C&S: Do you think there’s any credibility to the claim that fracking can be done safely?
DW:
I think there is absolutely no credibility. But I’m willing to wait to hear it from the people that can prove it to those disbelievers.

C&S: What got you engaged in the hydrofracking issue?
DW
: I first learned about it from hearing horror stories from the West. My son made a film called Crude Independence … about the economic woe … bust and boom … of a small town called Stanley, North Dakota, where there’s oil drilling … having nothing to do with environmental ideas, health ideas, just how it changed the small town and how [it] will change again—he’s making it a continuing study.

C&S: You said you were an optimist, but it seems plausible to conjecture from the year-old state health report that was leaked to The New York Times that the Cuomo administration is contemplating lifting the state’s moratorium on fracking to some degree.
DW
: I was an optimist until [the Health Department report was leaked]. Last week I really hit the depth of my despair. I beg everyone to go to ThirtyDaysofFrackingRegs.com because to break down the regulations and really look at how they’re worded—[they’re] kind of like the traffic circle in Albany—it all leads you back to the gas industry regulating themselves.

C&S: Since you live on the Marcellus Shale, obviously you’re aware of the profound economic troubles in so many regions of this state.
DW
: Of course I am, and that’s why I applaud all of the [economic development] initiatives that the Cuomo administration has put forward. I live among very inspirational farmers … people that are starting up organic farms with a food shed to send to the restaurants in New York, farm-to-table programs that have been enormously successful. Gov. Cuomo in his wine and yogurt speech [laughs] … pointed out all of these wonderful programs. I wish that they would invest in those programs. [They] offer the state more … opportunity than using the resources to promote something that’s financially struggling: the shale gas industry. Every well that they drill they lose money on. [But] what the [gas companies are doing is] looking far into the future. We’re going to export natural gas to France, a country that has banned [hydrofracking] because of its danger. How much more cynical [does] America [have to be] to do something like that? We’re going to export natural gas to China.

C&S: It seems like you don’t view Gov. Cuomo adversarially.
DW
: I don’t at all. I look at the whole picture … [but] I need him on this issue to stop being a politician and govern. I’ve been with people who were running for office, I’ve been with people that are elected, I’ve been with them after they’ve served long periods of time. I don’t begrudge the politician. I might like or dislike what needs to be done to win an election, to stay in office, but then there’s a moment when you have to govern.

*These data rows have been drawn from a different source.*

(* ===== verification/Route.v ===== *)
(** * Calls by service name

    The rest of proto/src/oi_rpc_route.cpp and its callers in proto/inc/oi_rpc_coro.h:
    what a target names, which of the instances the registry lists a call goes to, and
    RouteAwaiter, SendRouted and CallRouted, which put a call together: prepare, pull the
    list, finish the route, call every slot.

    The list and its result code, the times, the pool's and the calls' answers are
    arguments.  The pool is an interface, [Clients]; RoutePool.v implements it. *)

From stdpp Require Import sorting.
From S2P Require Import Prelude Decimal Text RegistryServer ServiceTable RpcCalls RoutePool.

Module Route.
Import Decimal Text RegistryServer RpcCalls.

(** ** Targets *)

Definition DOT : byte := Byte.x2e.
Definition STAR : byte := Byte.x2a.

Definition token_char (b : byte) : bool :=
  let c := byteZ b in
  ((97 <=? c) && (c <=? 122)) || ((65 <=? c) && (c <=? 90)) || ((48 <=? c) && (c <=? 57)) || (c =? 95) || (c =? 45).

Definition ValidServiceToken (sText : list byte) : bool :=
  match sText with [] => false | _ => forallb token_char sText end.

Record ParsedTarget : Type := mkTarget { t_sName : list byte; t_sZone : list byte; bAll : bool }.

(** ParseTarget; what it leaves in stTarget when it returns false is not used. *)
Definition ParseTarget (sTarget : list byte) : option ParsedTarget :=
  if (3 <=? lenZ sTarget) && bytes_eqb (sub (lenZ sTarget - 2) 2 sTarget) [DOT; STAR] then
    let sName := sub 0 (lenZ sTarget - 2) sTarget in
    if ValidServiceToken sName then Some (mkTarget sName [] true) else None
  else
    match find [DOT] sTarget 0 with
    | None => if ValidServiceToken sTarget then Some (mkTarget sTarget [] false) else None
    | Some iDot =>
        match find [DOT] sTarget (iDot + 1) with
        | Some _ => None
        | None =>
            let sName := sub 0 iDot sTarget in
            let sZone := sub (iDot + 1) (lenZ sTarget) sTarget in
            if ValidServiceToken sName && ValidServiceToken sZone then Some (mkTarget sName sZone false) else None
        end
    end.

(** How a target is written. *)
Definition write_target (t : ParsedTarget) : list byte :=
  t_sName t ++ (if bAll t then [DOT; STAR] else match t_sZone t with [] => [] | z => DOT :: z end).

Definition target_ok (t : ParsedTarget) : Prop :=
  ValidServiceToken (t_sName t) = true /\ (if bAll t then t_sZone t = [] else t_sZone t = [] \/ ValidServiceToken (t_sZone t) = true).

(** ** Routes *)

Inductive ServiceRouteStatus : Type := Ok | BadName | WrongKind | Offline | Timeout | Busy.
Inductive ServicePick : Type := Any | Zone | All.

(** ServiceRoute; a null pointer is [None]. *)
Record ServiceRoute (O : Type) : Type := mkRoute { iStatus : ServiceRouteStatus; vClients : list (option O); vOwners : list (option O) }.
Arguments mkRoute {O}. Arguments iStatus {O}. Arguments vClients {O}. Arguments vOwners {O}.
(* ===== verification/Logd.v ===== *)
(** * The log server

    modules/logd: LogManager (src/log_manager.cpp), LogServerSession
    (src/log_server_session.cpp) and LogFileInstance (src/log_file_instance.cpp): frames
    come in on sessions, become lines, and are written by one thread for each level,
    within a budget of bytes not yet on disk; who does not fit waits in a queue.

    A step is one section under the backlog lock, under a level's cache lock, or one turn
    of the loop over a session's frames; sessions are worked on by the poll thread only
    and, when that has ended, by the thread that stops.  Titles ("12:09:08 ") have nine
    bytes; what a line's title is, is the step's.  A write that fails aborts the process;
    file handles and their rotation at midnight are left out, but not that it wakes the
    writer. *)

From Stdlib Require Import Strings.Byte.
From S2P Require Import Prelude.

Module Logd.

Definition LOG_FRAME_HEAD : Z := 4.
Definition LOG_FRAME_MAX : Z := 8 * 1024 * 1024.
Definition LOG_LEVEL_COUNT : Z := 5.
Definition TITLE : Z := 9.

(** AppendLogFrame. *)
Definition AppendLogFrame (iLevel : Z) (sText : list byte) : list byte :=
  le_encode 4 (u32 (1 + lenZ sText)) ++ byte_of_Z iLevel :: sText.

(** ReadLogFrameLen. *)
Definition ReadLogFrameLen (p : list byte) : Z := le_decode (take 4 p).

C&S: A lot of the protestors here say that this is a watershed moment for Gov. Cuomo in his political career if he has future aspirations for the presidency. Do you agree?
DW
: I totally agree, and I think it won’t be forgotten on this side.

C&S: Do you think that for people who have celebrity that there is a moral imperative to try to enact positive change?
DW
: I hate the word moral, but I will insert ethical. Thank you for your microphone—I could direct you to five people who will be much better spoken than I. I definitely don’t go out of my way to find a platform, but when asked, I answer. I’m a homeowner, a landowner, and have been for 22 years.